Diary of Earthly Things – Leah Koutroumanos
Diary of Earthly Things – Leah Koutroumanos
Through a painting practice focused on representation and mimetic rendering, my work addresses illusive moments of everyday experience. By aesthetically assessing my domestic space, I have developed a body of watercolour paintings that depict isolated subjects, such as residual objects and fragments. Referring to the genre of still life and trompe-l’oeil, my small format compositions are descriptive, precise and diaristic. A testimony to the lived experience, painting from life produces nuance and ambiguity which challenges the search for truth, and any notion of realism. My work is an anthropological investigation which explores the fundamentally human attachment to the material world. The relevance of this is emphasized by the social circumstances of the pandemic in which these paintings have been conceptualized.
I am looking to establish a sense of permanence, specific to my experience yet relatable. Mundane objects are validated by the act of painting them, inscribing each object’s worth. Therefore, a spiritually motivated technical study enhances the intimacy of the recorded moment. However, the plastic qualities of the isolated subjects force each to acknowledging its status as a painting.
I am questioning where my work belongs in the canon of painting. Historically, female artists were confined to still life and flower painting. The gendered hierarchy within the visual arts produces a differentiation in how skills are valued. I have looked towards illuminated manuscripts, miniature painting and watercolour because it was anonymous women’s work. A product of circumstance, my narrative is bound to the domestic setting, while existing without a specific sense of place. These paintings subvert the notion that decorative and intellectual realms are mutually exclusive and resist Western patriarchal pursuits of efficiency and industrialized production. By analysing the association between woman and home, I am questioning the social landscape of ‘women’s work.’
I appreciate the paintings of Sofonisba Anguissola and Mary Cassatt for their intimate portrayal of their immediate environment. Representation is therefore not about replication but rather it is about looking, presence and relative truth. By identifying with domesticity, my thematic focus is narrowed. These are therefore naturalistic, research-based studies. This is inspired by the watercolours of Mary Vaux Walcott and the photographs of Karl Blossfeldt. This has influenced the flat background of my watercolours which inhibits spatial recession and forces the image to bound forward.
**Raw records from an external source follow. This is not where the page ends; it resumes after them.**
(** ** Without a key *)

(** A file is taken for plain text when no key is configured, whatever it holds: sops
    is not asked. *)
Lemma plaintext_without_key path opts : no_backend opts = true ->
  wp (sops_DecryptAndParse path opts) (fun t r =>
    exists b, t = [Obs (ReadFile path) b] /\ forall pairs, r = Ok pairs -> exists s, b = Ok s /\ pairs = parseDotenv s).
Proof.
  intros Hn. unfold sops_DecryptAndParse. cbv zeta. rewrite Hn. apply wp_bind. wp_doop. intros b. apply wp_ret.
  exists b. split; [done|]. destruct b as [s|f]; [|done]. intros pairs [= <-]. eauto.
Qed.

(** So a manifest with recipients and no key file has [rekey] encrypt what is already
    encrypted. *)
Definition sealed_file (o : secret_effect) : answer o :=
  match o return answer (o : secret_effect) with
  | SHost (Stat _) => StatOk false
  | SHost (ReadFile _) => Ok ("A=ENC[AES256_GCM,data:x]" +:+ nl +:+ "sops_mac=ENC[AES256_GCM,data:y]" +:+ nl)
  | SHost (Open _) => Ok ""
  | SHost (Create _) | SHost (MkdirAll _) | SHost (WriteFile _ _) => Ok tt
  | SHost (CreateTemp _) => Ok "/tmp/x"
  | SHost UserHomeDir => Ok "/home"
  | SHost (LookPath _) => Ok tt
  | SHost (RunProcess _) => Ok ""
  | SHost (Remove _) => tt
  | SHost OsEnviron => []
  | SHost (Now _) | SHost (Getenv _) | SHost Elapsed => ""
  | SHost UnixNano => 0%Z
  | SSession (Planned (On d q)) => healthy [] [] [] [] (NFile 0 "") d q
  | SSession (CheckDaemonOn _) => Ok tt
  | SSession ProbeExpired => false
  | SSession (ContextDone | RollingEnd) => None
  | SSession (IsTerminal _) => false
  | SSession ReadString => ""
  | SSession RunTea => Err (Plain "no terminal")
  | SSession _ => tt
  end.

Definition recipients_only : sopsResolved := mkResolved no_sops ["age1x"] [].
Definition one_secret : Config :=
  mkConfig "id" None (mkDiscovery [] "" "" "") {["c" := mkContext "" ∅ ∅]} ∅
    {["c/s" := mkStack "" [] [] [] None None None ∅ "c" [] ["/base/c/secrets.env"] ""]} "/base" false ∅ ∅.

Example rekey_without_key :
  omap (fun o => match o with Obs (SHost (WriteFile path c)) _ => Some (path, c) | _ => None end)
    (run_tree sealed_file (rekey_all one_secret recipients_only)).1
  = [("/base/c/secrets.env", "A=ENC[AES256_GCM,data:x]" +:+ nl +:+ "sops_mac=ENC[AES256_GCM,data:y]" +:+ nl)]
  /\ (run_tree sealed_file (rekey_all one_secret recipients_only)).2 = Ok tt.
Proof. by vm_compute. Qed.
(** From the name of a line on. *)
Lemma mask_name_part fuel l ls : simple_line l -> Forall simple_line ls ->
  String.length (yl_name l +:+ ": " +:+ yl_value l +:+ nl +:+ yaml_text ls) < fuel ->
  exists fuel', String.length (yaml_text ls) < fuel' /\
    mask_pattern fuel kp strategy (yl_name l +:+ ": " +:+ yl_value l +:+ nl +:+ yaml_text ls)
    = yl_name l +:+ ": " +:+ yl_value (mask_named l) +:+ nl +:+ mask_pattern fuel' kp strategy (yaml_text ls).
Proof.
  intros (Hne & Hn & Hve & Hv) Hls Hf. destruct blank_literals as [Hcol Hnl].
  assert (ascii_text (yl_value l +:+ nl +:+ yaml_text ls)) as Ha.
  { rewrite !ascii_app. split_and!; [by apply plain_ascii|apply blank_ascii; eauto|by apply text_ascii]. }
  assert (ascii_text (": " +:+ yl_value l +:+ nl +:+ yaml_text ls)) as Ha'.
  { apply ascii_app. split; [apply blank_ascii; eauto|done]. }
  assert (~ plain_char ":"%char) as Hc by by apply Forall_cons in Hcol as [Hc _].
  unfold mask_named. destruct (named kp l) eqn:Hk.
  - destruct (named_split l Hk) as (p & w & Heq & Hw). rewrite Heq in *. rewrite !string_app_assoc in *.
    rewrite string_length_app in Hf. apply plain_app in Hn as [Hp Hpw].
    rewrite mask_skip; [|lia|].
    2:{ intros q y -> Hy. apply plain_app in Hp as [_ Hp]. rewrite <- string_app_assoc.
        apply match_here_inside; [by apply plain_app| |done|].
        - rewrite ascii_app. split; [apply plain_ascii; by apply plain_app|done].
        - intros Hl%(f_equal String.length). rewrite <- Hw in Hl.
          rewrite !lower_length, string_length_app in Hl. destruct y; [done|simpl in Hl; lia]. }
    destruct (fuel - String.length p) as [|fuel1] eqn:Hf1; [lia|]. cbn [mask_pattern].
    rewrite match_here_line by done.
    rewrite <- (string_app_assoc ": "), <- (string_app_assoc w), drop_right_app, replacement_line by done.
    rewrite !string_length_app in Hf.
    assert (String.length w <> 0) by (destruct w; [by subst kp|simpl; lia]).
    rewrite <- (string_app_nil_l (nl +:+ yaml_text ls)).
    destruct (mask_value_part fuel1 "" ls) as (fuel' & Hf' & Hm); [constructor|done| |].
    { rewrite string_app_nil_l, string_length_app. change (String.length ": ") with 2 in Hf. lia. }
    exists fuel'. split; [done|]. rewrite Hm, string_app_nil_l. by rewrite !string_app_assoc.
  - rewrite !string_length_app in Hf. change (String.length ": ") with 2 in Hf.
    rewrite skip_plain; [|lia|done|apply ascii_app; split; [by apply plain_ascii|done]|done|].
    2:{ intros p y Heq Hl. by rewrite (named_end l p y Heq Hl) in Hk. }
    rewrite skip_blank; [|change (String.length ": ") with 2; lia|done|done].
    destruct (mask_value_part (fuel - String.length (yl_name l) - String.length ": ") (yl_value l) ls)
      as (fuel' & Hf' & Hm); [done|done| |].
    { rewrite !string_length_app. change (String.length ": ") with 2. lia. }
    exists fuel'. split; [done|]. by rewrite Hm.
Qed.

Lemma mask_text fuel ls : Forall simple_line ls -> String.length (yaml_text ls) < fuel ->
  mask_pattern fuel kp strategy (yaml_text ls) = yaml_text (mask_named <$> ls).
Proof.
  intros HF. revert fuel. induction HF as [|l ls Hl HF IH]; intros fuel Hf.
  - destruct fuel as [|fuel]; [done|]. cbn [yaml_text fmap list_fmap mask_pattern].
    by destruct (match_here kp "") as [[[? ?] ?]|] eqn:Hm; [destruct kp; done|].
  - cbn [yaml_text fmap list_fmap]. unfold line_text at 1. rewrite !string_app_assoc.
    assert (ascii_text (yaml_text (l :: ls))) as Ha by (apply text_ascii; by constructor).
    cbn [yaml_text] in Ha, Hf. unfold line_text in Ha, Hf. rewrite !string_app_assoc in Ha, Hf.
    rewrite skip_blank; [|rewrite !string_length_app in Hf; lia|apply spaces_blank|done].
    rewrite string_length_app in Hf.
    destruct (mask_name_part (fuel - String.length (repeat_string (yl_indent l) " ")) l ls Hl HF) as (fuel' & Hf' & Hm);
      [lia|]. rewrite Hm, (IH fuel' Hf'). unfold line_text.
    assert (yl_indent (mask_named l) = yl_indent l /\ yl_name (mask_named l) = yl_name l) as [-> ->]
      by (unfold mask_named; by destruct (named kp l)).
    by rewrite !string_app_assoc.
Qed.
End Pattern.

(** *** Masking twice *)

Lemma stars_length n : String.length (stars n) = n.
Proof. induction n as [|n IH]; [done|]. unfold stars in *. cbn [repeat_string]. rewrite string_length_app. simpl. lia. Qed.
Lemma stars_plain n : plain (stars n).
Proof.
  induction n as [|n IH]; [constructor|]. unfold stars in *. cbn [repeat_string]. apply plain_app. split; [|done].
  apply plain_cons. split; [|constructor]. split; [vm_compute; lia|done].
Qed.

(** A text of more than four bytes: its ends and its middle. *)
Lemma ends_of s : 4 < String.length s -> exists a m b, s = a +:+ m +:+ b
  /\ String.length a = 2 /\ String.length b = 2.
Proof.
  intros Hl. destruct s as [|c [|d s]]; [simpl in Hl; lia..|].
  assert (exists m b, s = m +:+ b /\ String.length b = 2) as (m & b & -> & Hb).
  { simpl in Hl. assert (2 <= String.length s) as Hs by lia. clear -Hs. induction s as [|e s IH]; [simpl in Hs; lia|].
    destruct (decide (String.length s = 1)) as [Hone|Hne].
    - exists "", (String e s). simpl. split; [done|lia].
    - simpl in Hs. destruct IH as (m & b & -> & Hb); [lia|]. exists (String e m), b. by rewrite string_app_cons. }
  exists (String c (String d "")), m, b. by rewrite !string_app_cons.
Qed.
Beauty and ambiguity are explored in my watercolours through contemplation of the ‘stumbled upon’ and an objects value, determined by its evanescence. I am describing the passing of time using static informal subject matter. I look to the series Day by Day, Good Day by Peter Dreher and On Kawara’s Date Paintings as they consider each work as individual performances and ritual. This are investigations into how the subtleties of everyday experience produce an in-depth account of the endless variability of human experience. The system of notation that I am using employs nuance and repetition in order to depict a moment that is monumental yet unglorified. As a series, my paintings perform a diaristic display of concurrent moments with no conceptual need for sequential literacy. The sensation of my interaction with the object is inherent within the rendering, allowing a moment to be represented. The mark of the hand, in both On Kawara and Peter Dreher’s work, tailors the viewers perception of multiple unique experiences and a cohesive narrative governed by suggestion. By negotiating the relationship between form and space, these marks act as a counter-balance to the falsehoods of realism. Formalism is not a characteristic of each compositions but rather the fundamental attitude of their construction.
My body of work is a series of translations from observation to re-materialization by the hand. The resulting translation is filtered through conscious and subconscious judgments. These paintings are coded imitations and abstractions that question the neutrality of the explicitly representational. Made possible by these factors, an emotional interaction is formulated for the viewer, using a curated collection of personal objects.
I consider the weight of painting images in social solitude. This body of work is a response to life during a global pandemic. Rather than directly referencing it, the paintings present an account of this period through a material process that has allowed me to stay grounded and to maintain a connection to the lived moment.
Artist bio:
I am a recent graduate of the University of Lethbridge Fine Arts department, currently working out of Calgary. During my final semester, I completed an undergraduate thesis from home. My practice mainly includes watercolour and oil paint studies of objects and plein air painting.